Exercise directions →
Present the data once more in exactly its original form.

-.-.-

(** An imported link is what the client then runs.  If importing a link in a mode
    succeeds, the link decodes to a profile and the mode is one of the four; the file then
    loads as that profile under the command line's settings, so a later run on the same disk
    hands the engine this configuration, with the server named on the command line selected,
    and its active server is the profile's.  A link that does not decode, or another mode, is
    refused with nothing written and nothing printed. *)
Theorem import_then_run (path : string) (link : bytes) (mode : string) (s s' : Console) (r : result Failure unit) :
  import_link path link mode s = (s', r) ->
  match decode_link link, parse_mode mode with
  | Ok p, Ok m =>
    let c := compose p (cli_settings m) in
    (r = Ok tt -> load_config path (co_disk s') = Ok c /\ cc_mode c = m /\
       (forall e, active_server c = Ok e <-> profile_active_server p = Ok e) /\
       forall override engine s2, co_disk s2 = co_disk s' ->
         run_engine path override engine s2 = (s2, with_context "engine run" (engine (with_server override c)))) /\
    (is_ok r = false -> co_out s' = co_out s)
  | _, _ => s' = s /\ is_ok r = false
  end.
Proof.
  unfold import_link. unfold mbind at 1, eff_bind at 1, lift_result at 1.
  destruct (decode_link link) as [p|e]; cbn [with_context map_err]; [|by intros [= <- <-]].
  unfold mbind at 1, eff_bind at 1, lift_result at 1.
  destruct (parse_mode mode) as [m|e]; [|by intros [= <- <-]].
  set (c := compose p (cli_settings m)). unfold mbind at 1, eff_bind at 1, save_it.
  destruct (save_config path c (co_disk s)) as [d [[]|e]] eqn:Es; cbn [with_context map_err]; [|by intros [= <- <-]].
  intros [= <- <-]. split; [|done]. intros _. cbn [co_disk].
  assert (load_config path d = Ok c) as Hl.
  { unfold save_config in Es. apply eff_bind_ok in Es as (d1 & t & Et & Ew).
    unfold lift_result, to_toml in Et. destruct (config_print c) as [t'|] eqn:Ep; [|done]. injection Et as <- <-.
    unfold with_err in Ew. destruct (write_file path t' (co_disk s)) as [d1 [[]|]] eqn:Ef; [|done]. injection Ew as <-.
    unfold load_config. rewrite (read_write_file _ _ _ _ Ef), (config_round_trip _ _ Ep). done. }
  split; [done|]. split; [done|]. split.
  - intros e. unfold active_server, profile_active_server. cbn. by destruct (pr_servers p).
  - intros override engine s2 H2. unfold run_engine, load_it, mbind, eff_bind. rewrite H2, Hl. done.
Qed.

(** The server named on the command line is the one the engine uses if the file has it;
    an unknown name silently means the first server. *)
Theorem override_spec (name : string) (c : ClientConfig) first rest : servers c = first :: rest ->
  exists e, active_server (with_server (Some name) c) = Ok e /\ In e (servers c) /\
    (In name (map se_name (servers c)) -> se_name e = name) /\ (~ In name (map se_name (servers c)) -> e = first).
Proof.
  intros E. unfold active_server. cbn. rewrite E. eexists. split; [reflexivity|].
  destruct (pick_spec (Some name) (first :: rest) first) as (Hin & Hn & Hd & _); [by left|].
  split_and!; [done|by apply Hn|by apply Hd].
Qed.
End Claims.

-.-.-

Task response →
(** An imported link is what the client then runs.  If importing a link in a mode
    succeeds, the link decodes to a profile and the mode is one of the four; the file then
    loads as that profile under the command line's settings, so a later run on the same disk
    hands the engine this configuration, with the server named on the command line selected,
    and its active server is the profile's.  A link that does not decode, or another mode, is
    refused with nothing written and nothing printed. *)
Theorem import_then_run (path : string) (link : bytes) (mode : string) (s s' : Console) (r : result Failure unit) :
  import_link path link mode s = (s', r) ->
  match decode_link link, parse_mode mode with
  | Ok p, Ok m =>
    let c := compose p (cli_settings m) in
    (r = Ok tt -> load_config path (co_disk s') = Ok c /\ cc_mode c = m /\
       (forall e, active_server c = Ok e <-> profile_active_server p = Ok e) /\
       forall override engine s2, co_disk s2 = co_disk s' ->
         run_engine path override engine s2 = (s2, with_context "engine run" (engine (with_server override c)))) /\
    (is_ok r = false -> co_out s' = co_out s)
  | _, _ => s' = s /\ is_ok r = false
  end.
Proof.
  unfold import_link. unfold mbind at 1, eff_bind at 1, lift_result at 1.
  destruct (decode_link link) as [p|e]; cbn [with_context map_err]; [|by intros [= <- <-]].
  unfold mbind at 1, eff_bind at 1, lift_result at 1.
  destruct (parse_mode mode) as [m|e]; [|by intros [= <- <-]].
  set (c := compose p (cli_settings m)). unfold mbind at 1, eff_bind at 1, save_it.
  destruct (save_config path c (co_disk s)) as [d [[]|e]] eqn:Es; cbn [with_context map_err]; [|by intros [= <- <-]].
  intros [= <- <-]. split; [|done]. intros _. cbn [co_disk].
  assert (load_config path d = Ok c) as Hl.
  { unfold save_config in Es. apply eff_bind_ok in Es as (d1 & t & Et & Ew).
    unfold lift_result, to_toml in Et. destruct (config_print c) as [t'|] eqn:Ep; [|done]. injection Et as <- <-.
    unfold with_err in Ew. destruct (write_file path t' (co_disk s)) as [d1 [[]|]] eqn:Ef; [|done]. injection Ew as <-.
    unfold load_config. rewrite (read_write_file _ _ _ _ Ef), (config_round_trip _ _ Ep). done. }
  split; [done|]. split; [done|]. split.
  - intros e. unfold active_server, profile_active_server. cbn. by destruct (pr_servers p).
  - intros override engine s2 H2. unfold run_engine, load_it, mbind, eff_bind. rewrite H2, Hl. done.
Qed.

(** The server named on the command line is the one the engine uses if the file has it;
    an unknown name silently means the first server. *)
Theorem override_spec (name : string) (c : ClientConfig) first rest : servers c = first :: rest ->
  exists e, active_server (with_server (Some name) c) = Ok e /\ In e (servers c) /\
    (In name (map se_name (servers c)) -> se_name e = name) /\ (~ In name (map se_name (servers c)) -> e = first).
Proof.
  intros E. unfold active_server. cbn. rewrite E. eexists. split; [reflexivity|].
  destruct (pick_spec (Some name) (first :: rest) first) as (Hin & Hn & Hd & _); [by left|].
  split_and!; [done|by apply Hn|by apply Hd].
Qed.
End Claims.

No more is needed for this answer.